(* ===== verification/ComposeSerde.v ===== *)
(** * Reading applications (src/src/armour-compose/src)

    The deserializers that are written by hand, for data that docker-compose
    allows in several forms.  Those that serde derives for the structures are
    parameters. *)

From Stdlib Require Import ZArith Lia String Ascii List.
From stdpp Require Import base tactics list strings.
From S2P Require Import Prelude.
From S2P Require Import Ordered.
From S2P Require Import Strings.
From S2P Require Import Yaml.
From S2P Require Import Compose.

Local Open Scope string_scope.
Local Open Scope list_scope.

#[export] Instance driver_from_str : FromStr Driver := fun s =>
  match Driver.from_str s with Some d => Ok d | None => Err "failed to parse driver" end.
#[export] Instance driver_from_content : FromContent Driver := from_str.deserialize.
#[export] Instance order_from_str : FromStr Order := fun s =>
  match Order.from_str s with Some d => Ok d | None => Err "failed to parse rollback order" end.
#[export] Instance order_from_content : FromContent Order := from_str.deserialize.

Section serde.
Context {Value : Type}.
Definition Entries : Type := list (Content * Content).
Context (build_from_map : Entries -> result (Build Value) string).
Context (port_record : Entries -> result (PortRecord Value) string).
Context (volume_record : Entries -> result (VolumeRecord Value) string).
Context (config_record : Entries -> result (ConfigRecord Value) string).
Context (network_record : Content -> result (NetworkRecord Value) string).
Context (external_record : Content -> result string string).

Definition struct_or {A B C} (f : A -> B) (r : result A C) : result B C :=
  match r with Ok a => Ok (f a) | Err e => Err e end.

#[export] Instance build_from_str : FromStr (Build Value) := fun s => Ok (Build.from_str s).
Definition build_from_content : Content -> result (Build Value) string := string_or_struct.deserialize build_from_map.

(** A number is the text of the number. *)
Definition port_from_content (c : Content) : result (Port Value) string :=
  match c with
  | CU64 value => Ok (PortRaw (i64_to_string value))
  | CStr value => Ok (PortRaw value)
  | CMap map => struct_or PortStruct (port_record map)
  | _ => Err "string or map"
  end.

Definition volume_from_content (c : Content) : result (Volume Value) string :=
  match c with
  | CStr value => Ok (VolumeRaw value)
  | CMap map => struct_or VolumeStruct (volume_record map)
  | _ => Err "string or map"
  end.

Definition config_from_content (c : Content) : result (Config Value) string :=
  match c with
  | CStr value => Ok (ConfigRaw value)
  | CMap map => struct_or ConfigStruct (config_record map)
  | _ => Err "string or map"
  end.

Definition external_from_content (c : Content) : result External string :=
  match c with
  | CBool b => Ok (ExternalRaw b)
  | c => match external_record c with Ok name => Ok (ExternalStruct name) | Err _ => Err "no variant" end
  end.

(** Networks by name; a name without a record has the default one. *)
Definition network_record_default : NetworkRecord Value := mkNetworkRecord [] None None [].
Definition optional_record (c : Content) : result (NetworkRecord Value) string :=
  match c with CUnit => Ok network_record_default | c => network_record c end.
Definition networks_from_content (c : Content) : result (Networks Value) string :=
  match c with
  | CSeq seq => struct_or (@NetArray Value) (collect_results from_content seq)
  | CMap map => struct_or (@NetDict Value) (map_from_content optional_record map)
  | _ => Err "string list or map"
  end.
End serde.

Example driver_any_case : @from_content Driver _ (CStr "Overlay") = Ok Overlay.
Proof. reflexivity. Qed.

Example port_number : @port_from_content Empty_set (fun _ => Err "") (CU64 8080) = Ok (PortRaw "8080").
Proof. by vm_compute. Qed.

Example networks_without_records :
  @networks_from_content Empty_set (fun _ => Err "") (CMap [(CStr "b", CUnit); (CStr "a", CUnit)]) =
  Ok (NetDict [("a", network_record_default); ("b", network_record_default)]).
Proof. by vm_compute. Qed.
_ _ _ _
*TASK TO COMPLETE*. Would you restate exactly the lines of the material above, from its opening line through the line with "match r with", and output only those?

*RESPONSE FOR THIS EXERCISE*.
(* ===== verification/ComposeSerde.v ===== *)
(** * Reading applications (src/src/armour-compose/src)

    The deserializers that are written by hand, for data that docker-compose
    allows in several forms.  Those that serde derives for the structures are
    parameters. *)

From Stdlib Require Import ZArith Lia String Ascii List.
From stdpp Require Import base tactics list strings.
From S2P Require Import Prelude.
From S2P Require Import Ordered.
From S2P Require Import Strings.
From S2P Require Import Yaml.
From S2P Require Import Compose.

Local Open Scope string_scope.
Local Open Scope list_scope.

#[export] Instance driver_from_str : FromStr Driver := fun s =>
  match Driver.from_str s with Some d => Ok d | None => Err "failed to parse driver" end.
#[export] Instance driver_from_content : FromContent Driver := from_str.deserialize.
#[export] Instance order_from_str : FromStr Order := fun s =>
  match Order.from_str s with Some d => Ok d | None => Err "failed to parse rollback order" end.
#[export] Instance order_from_content : FromContent Order := from_str.deserialize.

Section serde.
Context {Value : Type}.
Definition Entries : Type := list (Content * Content).
Context (build_from_map : Entries -> result (Build Value) string).
Context (port_record : Entries -> result (PortRecord Value) string).
Context (volume_record : Entries -> result (VolumeRecord Value) string).
Context (config_record : Entries -> result (ConfigRecord Value) string).
Context (network_record : Content -> result (NetworkRecord Value) string).
Context (external_record : Content -> result string string).

Definition struct_or {A B C} (f : A -> B) (r : result A C) : result B C :=
  match r with Ok a => Ok (f a) | Err e => Err e end.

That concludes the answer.